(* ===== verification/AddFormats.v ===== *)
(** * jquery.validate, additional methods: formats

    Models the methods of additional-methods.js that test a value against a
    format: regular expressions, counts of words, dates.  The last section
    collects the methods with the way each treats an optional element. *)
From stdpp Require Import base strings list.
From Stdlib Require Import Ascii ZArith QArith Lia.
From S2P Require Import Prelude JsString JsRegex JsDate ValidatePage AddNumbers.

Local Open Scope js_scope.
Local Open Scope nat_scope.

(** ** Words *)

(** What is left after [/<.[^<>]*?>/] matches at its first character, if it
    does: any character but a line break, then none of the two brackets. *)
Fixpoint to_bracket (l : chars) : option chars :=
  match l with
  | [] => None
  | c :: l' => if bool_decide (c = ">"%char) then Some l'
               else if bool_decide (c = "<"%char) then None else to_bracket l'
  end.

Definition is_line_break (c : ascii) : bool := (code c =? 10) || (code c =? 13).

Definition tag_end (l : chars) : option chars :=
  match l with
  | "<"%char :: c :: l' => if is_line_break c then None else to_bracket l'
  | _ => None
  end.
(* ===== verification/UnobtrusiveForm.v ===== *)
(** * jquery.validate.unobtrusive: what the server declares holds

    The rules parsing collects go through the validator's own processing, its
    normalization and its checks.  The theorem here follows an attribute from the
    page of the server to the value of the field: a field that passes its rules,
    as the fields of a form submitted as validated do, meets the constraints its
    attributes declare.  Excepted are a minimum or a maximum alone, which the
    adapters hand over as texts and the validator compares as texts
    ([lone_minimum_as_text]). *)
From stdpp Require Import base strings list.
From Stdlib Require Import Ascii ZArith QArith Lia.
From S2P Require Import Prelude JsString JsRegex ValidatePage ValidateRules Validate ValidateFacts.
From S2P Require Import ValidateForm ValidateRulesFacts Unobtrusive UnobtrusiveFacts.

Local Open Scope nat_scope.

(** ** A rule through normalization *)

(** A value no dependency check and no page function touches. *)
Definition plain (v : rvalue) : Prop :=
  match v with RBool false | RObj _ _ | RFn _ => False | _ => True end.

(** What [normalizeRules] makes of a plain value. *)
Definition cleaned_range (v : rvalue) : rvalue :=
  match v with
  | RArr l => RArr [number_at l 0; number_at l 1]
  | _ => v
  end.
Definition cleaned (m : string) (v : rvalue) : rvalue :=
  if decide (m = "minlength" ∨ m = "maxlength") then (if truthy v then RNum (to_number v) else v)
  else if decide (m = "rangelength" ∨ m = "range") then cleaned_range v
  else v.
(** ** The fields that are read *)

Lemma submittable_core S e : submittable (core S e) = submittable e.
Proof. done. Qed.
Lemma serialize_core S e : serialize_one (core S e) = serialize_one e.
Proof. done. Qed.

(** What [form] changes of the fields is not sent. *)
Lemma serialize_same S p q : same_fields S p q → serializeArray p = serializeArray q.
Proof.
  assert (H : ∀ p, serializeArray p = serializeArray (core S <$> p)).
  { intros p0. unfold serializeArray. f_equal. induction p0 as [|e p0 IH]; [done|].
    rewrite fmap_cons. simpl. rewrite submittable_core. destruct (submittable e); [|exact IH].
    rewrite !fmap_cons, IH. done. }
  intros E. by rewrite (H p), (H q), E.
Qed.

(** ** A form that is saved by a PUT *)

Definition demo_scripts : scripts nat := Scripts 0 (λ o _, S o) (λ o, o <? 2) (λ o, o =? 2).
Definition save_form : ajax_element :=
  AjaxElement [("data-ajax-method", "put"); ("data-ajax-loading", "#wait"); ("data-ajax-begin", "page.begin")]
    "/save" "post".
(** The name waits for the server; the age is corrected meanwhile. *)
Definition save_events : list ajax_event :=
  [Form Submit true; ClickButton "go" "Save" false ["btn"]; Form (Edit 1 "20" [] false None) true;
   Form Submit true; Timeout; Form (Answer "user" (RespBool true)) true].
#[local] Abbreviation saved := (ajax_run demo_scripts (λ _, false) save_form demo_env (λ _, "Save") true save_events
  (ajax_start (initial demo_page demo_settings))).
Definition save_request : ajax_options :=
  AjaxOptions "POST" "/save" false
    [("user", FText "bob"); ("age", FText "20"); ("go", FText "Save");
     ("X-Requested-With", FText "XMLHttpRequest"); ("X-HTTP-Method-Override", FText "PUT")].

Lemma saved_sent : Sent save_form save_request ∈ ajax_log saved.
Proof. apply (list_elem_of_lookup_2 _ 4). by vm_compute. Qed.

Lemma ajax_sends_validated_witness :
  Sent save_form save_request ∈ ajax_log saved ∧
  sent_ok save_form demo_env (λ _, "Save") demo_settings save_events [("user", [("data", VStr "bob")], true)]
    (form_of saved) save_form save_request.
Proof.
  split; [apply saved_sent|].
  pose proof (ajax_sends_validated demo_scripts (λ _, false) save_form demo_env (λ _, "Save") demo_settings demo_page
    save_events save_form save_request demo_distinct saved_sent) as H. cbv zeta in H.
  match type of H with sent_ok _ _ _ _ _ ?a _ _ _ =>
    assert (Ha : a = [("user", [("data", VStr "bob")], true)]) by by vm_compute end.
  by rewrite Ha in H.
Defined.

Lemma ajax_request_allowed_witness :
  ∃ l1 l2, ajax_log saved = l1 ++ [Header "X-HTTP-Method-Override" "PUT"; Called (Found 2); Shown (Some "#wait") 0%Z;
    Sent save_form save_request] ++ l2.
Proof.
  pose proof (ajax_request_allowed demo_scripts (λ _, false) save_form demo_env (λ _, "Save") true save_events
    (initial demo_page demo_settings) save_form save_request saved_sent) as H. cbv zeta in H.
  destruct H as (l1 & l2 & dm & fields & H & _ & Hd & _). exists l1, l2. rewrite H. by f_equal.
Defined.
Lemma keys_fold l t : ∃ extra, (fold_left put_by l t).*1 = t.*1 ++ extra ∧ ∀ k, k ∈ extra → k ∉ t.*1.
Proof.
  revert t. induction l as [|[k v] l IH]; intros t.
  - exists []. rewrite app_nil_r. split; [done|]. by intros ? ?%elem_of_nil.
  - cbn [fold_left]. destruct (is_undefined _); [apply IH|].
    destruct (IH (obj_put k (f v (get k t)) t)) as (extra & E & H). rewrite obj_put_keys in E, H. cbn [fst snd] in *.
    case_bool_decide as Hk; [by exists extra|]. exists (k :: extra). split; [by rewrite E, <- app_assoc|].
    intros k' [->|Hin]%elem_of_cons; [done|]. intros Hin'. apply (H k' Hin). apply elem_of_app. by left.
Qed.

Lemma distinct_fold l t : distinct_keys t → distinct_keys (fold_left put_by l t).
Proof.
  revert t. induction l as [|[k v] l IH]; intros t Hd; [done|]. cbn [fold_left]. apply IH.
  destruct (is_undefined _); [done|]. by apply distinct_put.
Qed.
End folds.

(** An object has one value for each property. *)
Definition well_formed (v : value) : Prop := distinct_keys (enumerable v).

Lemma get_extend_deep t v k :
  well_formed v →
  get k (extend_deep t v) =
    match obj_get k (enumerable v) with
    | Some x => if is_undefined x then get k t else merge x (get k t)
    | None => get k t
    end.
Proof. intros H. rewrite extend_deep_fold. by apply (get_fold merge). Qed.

● ● ●

→ About this task: Every entry is to be restated word for word, with nothing dropped.

→ Worked solution:
(* ===== verification/AddFormats.v ===== *)
(** * jquery.validate, additional methods: formats

    Models the methods of additional-methods.js that test a value against a
    format: regular expressions, counts of words, dates.  The last section
    collects the methods with the way each treats an optional element. *)
From stdpp Require Import base strings list.
From Stdlib Require Import Ascii ZArith QArith Lia.
From S2P Require Import Prelude JsString JsRegex JsDate ValidatePage AddNumbers.

Local Open Scope js_scope.
Local Open Scope nat_scope.

(** ** Words *)

(** What is left after [/<.[^<>]*?>/] matches at its first character, if it
    does: any character but a line break, then none of the two brackets. *)
Fixpoint to_bracket (l : chars) : option chars :=
  match l with
  | [] => None
  | c :: l' => if bool_decide (c = ">"%char) then Some l'
               else if bool_decide (c = "<"%char) then None else to_bracket l'
  end.

Definition is_line_break (c : ascii) : bool := (code c =? 10) || (code c =? 13).

Definition tag_end (l : chars) : option chars :=
  match l with
  | "<"%char :: c :: l' => if is_line_break c then None else to_bracket l'
  | _ => None
  end.
(* ===== verification/UnobtrusiveForm.v ===== *)
(** * jquery.validate.unobtrusive: what the server declares holds

    The rules parsing collects go through the validator's own processing, its
    normalization and its checks.  The theorem here follows an attribute from the
    page of the server to the value of the field: a field that passes its rules,
    as the fields of a form submitted as validated do, meets the constraints its
    attributes declare.  Excepted are a minimum or a maximum alone, which the
    adapters hand over as texts and the validator compares as texts
    ([lone_minimum_as_text]). *)
From stdpp Require Import base strings list.
From Stdlib Require Import Ascii ZArith QArith Lia.
From S2P Require Import Prelude JsString JsRegex ValidatePage ValidateRules Validate ValidateFacts.
From S2P Require Import ValidateForm ValidateRulesFacts Unobtrusive UnobtrusiveFacts.

Local Open Scope nat_scope.

(** ** A rule through normalization *)

(** A value no dependency check and no page function touches. *)
Definition plain (v : rvalue) : Prop :=
  match v with RBool false | RObj _ _ | RFn _ => False | _ => True end.

(** What [normalizeRules] makes of a plain value. *)
Definition cleaned_range (v : rvalue) : rvalue :=
  match v with
  | RArr l => RArr [number_at l 0; number_at l 1]
  | _ => v
  end.
Definition cleaned (m : string) (v : rvalue) : rvalue :=
  if decide (m = "minlength" ∨ m = "maxlength") then (if truthy v then RNum (to_number v) else v)
  else if decide (m = "rangelength" ∨ m = "range") then cleaned_range v
  else v.
(** ** The fields that are read *)

Lemma submittable_core S e : submittable (core S e) = submittable e.
Proof. done. Qed.
Lemma serialize_core S e : serialize_one (core S e) = serialize_one e.
Proof. done. Qed.

(** What [form] changes of the fields is not sent. *)
Lemma serialize_same S p q : same_fields S p q → serializeArray p = serializeArray q.
Proof.
  assert (H : ∀ p, serializeArray p = serializeArray (core S <$> p)).
  { intros p0. unfold serializeArray. f_equal. induction p0 as [|e p0 IH]; [done|].
    rewrite fmap_cons. simpl. rewrite submittable_core. destruct (submittable e); [|exact IH].
    rewrite !fmap_cons, IH. done. }
  intros E. by rewrite (H p), (H q), E.
Qed.

(** ** A form that is saved by a PUT *)

Definition demo_scripts : scripts nat := Scripts 0 (λ o _, S o) (λ o, o <? 2) (λ o, o =? 2).
Definition save_form : ajax_element :=
  AjaxElement [("data-ajax-method", "put"); ("data-ajax-loading", "#wait"); ("data-ajax-begin", "page.begin")]
    "/save" "post".
(** The name waits for the server; the age is corrected meanwhile. *)
Definition save_events : list ajax_event :=
  [Form Submit true; ClickButton "go" "Save" false ["btn"]; Form (Edit 1 "20" [] false None) true;
   Form Submit true; Timeout; Form (Answer "user" (RespBool true)) true].
#[local] Abbreviation saved := (ajax_run demo_scripts (λ _, false) save_form demo_env (λ _, "Save") true save_events
  (ajax_start (initial demo_page demo_settings))).
Definition save_request : ajax_options :=
  AjaxOptions "POST" "/save" false
    [("user", FText "bob"); ("age", FText "20"); ("go", FText "Save");
     ("X-Requested-With", FText "XMLHttpRequest"); ("X-HTTP-Method-Override", FText "PUT")].

Lemma saved_sent : Sent save_form save_request ∈ ajax_log saved.
Proof. apply (list_elem_of_lookup_2 _ 4). by vm_compute. Qed.

Lemma ajax_sends_validated_witness :
  Sent save_form save_request ∈ ajax_log saved ∧
  sent_ok save_form demo_env (λ _, "Save") demo_settings save_events [("user", [("data", VStr "bob")], true)]
    (form_of saved) save_form save_request.
Proof.
  split; [apply saved_sent|].
  pose proof (ajax_sends_validated demo_scripts (λ _, false) save_form demo_env (λ _, "Save") demo_settings demo_page
    save_events save_form save_request demo_distinct saved_sent) as H. cbv zeta in H.
  match type of H with sent_ok _ _ _ _ _ ?a _ _ _ =>
    assert (Ha : a = [("user", [("data", VStr "bob")], true)]) by by vm_compute end.
  by rewrite Ha in H.
Defined.

Lemma ajax_request_allowed_witness :
  ∃ l1 l2, ajax_log saved = l1 ++ [Header "X-HTTP-Method-Override" "PUT"; Called (Found 2); Shown (Some "#wait") 0%Z;
    Sent save_form save_request] ++ l2.
Proof.
  pose proof (ajax_request_allowed demo_scripts (λ _, false) save_form demo_env (λ _, "Save") true save_events
    (initial demo_page demo_settings) save_form save_request saved_sent) as H. cbv zeta in H.
  destruct H as (l1 & l2 & dm & fields & H & _ & Hd & _). exists l1, l2. rewrite H. by f_equal.
Defined.
Lemma keys_fold l t : ∃ extra, (fold_left put_by l t).*1 = t.*1 ++ extra ∧ ∀ k, k ∈ extra → k ∉ t.*1.
Proof.
  revert t. induction l as [|[k v] l IH]; intros t.
  - exists []. rewrite app_nil_r. split; [done|]. by intros ? ?%elem_of_nil.
  - cbn [fold_left]. destruct (is_undefined _); [apply IH|].
    destruct (IH (obj_put k (f v (get k t)) t)) as (extra & E & H). rewrite obj_put_keys in E, H. cbn [fst snd] in *.
    case_bool_decide as Hk; [by exists extra|]. exists (k :: extra). split; [by rewrite E, <- app_assoc|].
    intros k' [->|Hin]%elem_of_cons; [done|]. intros Hin'. apply (H k' Hin). apply elem_of_app. by left.
Qed.

Lemma distinct_fold l t : distinct_keys t → distinct_keys (fold_left put_by l t).
Proof.
  revert t. induction l as [|[k v] l IH]; intros t Hd; [done|]. cbn [fold_left]. apply IH.
  destruct (is_undefined _); [done|]. by apply distinct_put.
Qed.
End folds.

(** An object has one value for each property. *)
Definition well_formed (v : value) : Prop := distinct_keys (enumerable v).

Lemma get_extend_deep t v k :
  well_formed v →
  get k (extend_deep t v) =
    match obj_get k (enumerable v) with
    | Some x => if is_undefined x then get k t else merge x (get k t)
    | None => get k t
    end.
Proof. intros H. rewrite extend_deep_fold. by apply (get_fold merge). Qed.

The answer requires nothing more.